Kirubel Belay

"Characterizing the impact of post-transplant cyclophosphamide on alloreactive T-cell clones in HCT patients"

Graft versus Host Disease (GVHD) is one of the largest barriers to successful hematopoietic cell transplants (HCT). GVHD manifests when immunocompetent donor lymphocytes recognize recipient cells as foreign and react against them. Thus, minimizing the donor T-cell response to recipient antigens is imperative to successful transplants. High dose post-transplant cyclophosphamide (PTCy) has shown to be successful in reducing GVHD in allogeneic HCT and showed the ability to induce tolerance even in the setting of mismatched HLA. However, it is not yet clear if PTCy is discriminatorily deleting alloreactive T-cells or subduing the entire immune repertoire. Using mixed lymphocyte reactions and high-throughput sequencing of the TCRB chain CDR3 region, we tracked donor-derived alloreactive T-cell clones post-transplant in blood and tissue samples from HCT recipients. We compared the productive frequencies of both alloreactive and non-alloreactive clones in patients who received PTCy, and those who received other immunosuppressants. We found a sharp decline in alloreactive clones immediately following PTCy. Simultaneously, we observed an expansion of non-alloreactive clones approximately 3 to 4 weeks post-transplant. Patients who received other immunosuppressants instead saw a trend where non-alloreactive clones followed the same trajectory as alloreactive clones.

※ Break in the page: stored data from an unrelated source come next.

(** The guard of each operation, on a sitting that satisfies the invariant. *)
Definition sitting_enabled (op : SittingOp) (s : ExamSitting) : Prop :=
  match op with
  | OpApplySchedule revision class st en _ =>
      es_State s = ExamSittingScheduled ∧
      ID_IsValid revision = true ∧ ID_IsValid class = true ∧
      t_ns (TimeUTC st) ≠ 0 ∧ t_ns (TimeUTC en) ≠ 0 ∧ t_ns (TimeUTC st) < t_ns (TimeUTC en)
  | OpCancel reason _ => es_State s = ExamSittingScheduled ∧ cancellation_reason reason
  | OpOpen _ => es_State s = ExamSittingScheduled
  | OpPause _ => es_State s = ExamSittingOpen
  | OpResume _ => es_State s = ExamSittingPaused
  | OpExtendEnd en _ =>
      sitting_live s ∧ t_ns (es_ScheduledEndAt s) < t_ns (TimeUTC en) ∧ t_ns (TimeUTC en) ≠ 0
  | OpRetargetRevision revision _ =>
      sitting_live s ∧ ID_IsValid revision = true ∧ revision ≠ es_ExamRevisionID s
  | OpEnterClosing reason _ => sitting_live s ∧ closing_reason reason
  | OpClose _ => es_State s = ExamSittingClosing
  end.

(** A run succeeds only when the operation is enabled. *)
Lemma sitting_run_enabled op s s' :
  ExamSittingValid s → run_sitting_op op (Some s) = (Some s', Ok tt) → sitting_enabled op s.
Proof.
  intros Hs H. destruct op; sitting_cases H; cbn [sitting_enabled]; unfold sitting_live;
    try match goal with V : ExamSitting_Validate _ = _ |- _ =>
          apply ExamSitting_Validate_spec in V; destruct V; simpl in * end;
    destruct Hs; to_prop; rewrite ?isCancellation_spec, ?isClosing_spec in *; subst; simpl;
    repeat match goal with H : _ ∧ _ |- _ => destruct H end;
    intuition (try congruence); try lia.
Qed.

(** The validation a run ends with, from the invariant of the state it started
    in: unfold both, and leave linear arithmetic on instants. *)
Ltac sitting_validates :=
  apply ExamSitting_Validate_spec;
  repeat match goal with
  | H : sitting_inv _ |- _ => destruct H
  | H : ExamSittingValid _ |- _ => destruct H
  | H : sitting_normalized _ |- _ => destruct H
  end;
  unfold sitting_lifecycle, recorded_between, absent, OptionalTimeFrom, noTime in *;
  constructor; unfold sitting_lifecycle, recorded_between, absent; simpl;
  repeat match goal with
  | H : es_State _ = _ |- _ => rewrite H in *; clear H
  | |- context [TimeUTC (es_UpdatedAt ?s)] => rewrite (normalized_TimeUTC (es_UpdatedAt s)) by done
  | |- context [TimeUTC (examSittingTransitionTime ?nb ?a)] =>
      rewrite (transition_TimeUTC nb a) by done
  | |- context [examSittingTransitionTime ?nb ?a] =>
      let t := fresh "t" in
      pose proof (transition_ge nb a); assert (t_loc (examSittingTransitionTime nb a) = UTC) by auto;
      set (t := examSittingTransitionTime nb a) in *; clearbody t
  end;
  simpl in *; try done; intuition (auto; try lia; try congruence).
(* ===== verification/ExamAttempt.v ===== *)
(** * Exam Attempts, Participations, Connections and Suspensions

    Models [server/model/exam_attempt.go] (the Attempt, its Participation lease,
    its Connection, the Integrity Flag and the Suspension).  The coordinated
    transitions over the three live records are in [AttemptAggregate]. *)

From S2P Require Import Prelude GoTime GoStrings Ident ModelError.

Definition AttemptParticipationRenewalInterval : Z := 5 * Second.
Definition AttemptParticipationInitialLease : Z := 20 * Second.

(** ** Exam Attempt *)

Inductive ExamAttemptState :=
  | ExamAttemptActive
  | ExamAttemptSuspended
  | ExamAttemptReady
  | ExamAttemptSubmitted
  | ExamAttemptState_other (raw : string).
#[global] Instance ExamAttemptState_eq_dec : EqDecision ExamAttemptState.
Proof. solve_decision. Defined.

Definition AllowsCandidateConnection (s : ExamAttemptState) : bool := s ==? ExamAttemptActive.
Definition IsTerminal (s : ExamAttemptState) : bool := s ==? ExamAttemptSubmitted.
Definition IsUnresolved (s : ExamAttemptState) : bool :=
  (s ==? ExamAttemptReady) || (s ==? ExamAttemptActive) || (s ==? ExamAttemptSuspended).

Record ExamAttempt := mkExamAttempt {
  ea_ID : ID;
  ea_ExamID : ID;
  ea_SittingID : ID;
  ea_CandidateUserID : ID;
  ea_AdmissionRevisionID : ID;
  ea_State : ExamAttemptState;
  ea_CreatedAt : Time;
  ea_UpdatedAt : Time;
  ea_SubmittedAt : OptionalTime;
  ea_Revision : Z }.
#[global] Instance ExamAttempt_eta : Eta ExamAttempt := λ r,
  mkExamAttempt (ea_ID r) (ea_ExamID r) (ea_SittingID r) (ea_CandidateUserID r)
    (ea_AdmissionRevisionID r) (ea_State r) (ea_CreatedAt r) (ea_UpdatedAt r)
    (ea_SubmittedAt r) (ea_Revision r).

We also observed similarities in trends of alloreactivity between patients who developed GVHD and received PTCy, and patients who did not develop GVHD. However, the patients who developed GVHD and did not receive PTCy did not have distinct similarities with either group. This suggests that high dose cyclophosphamide administered 3 days post-transplant may be selectively targeting alloreactive T-cells, possibly leading to tolerant immune repertoire reconstitution.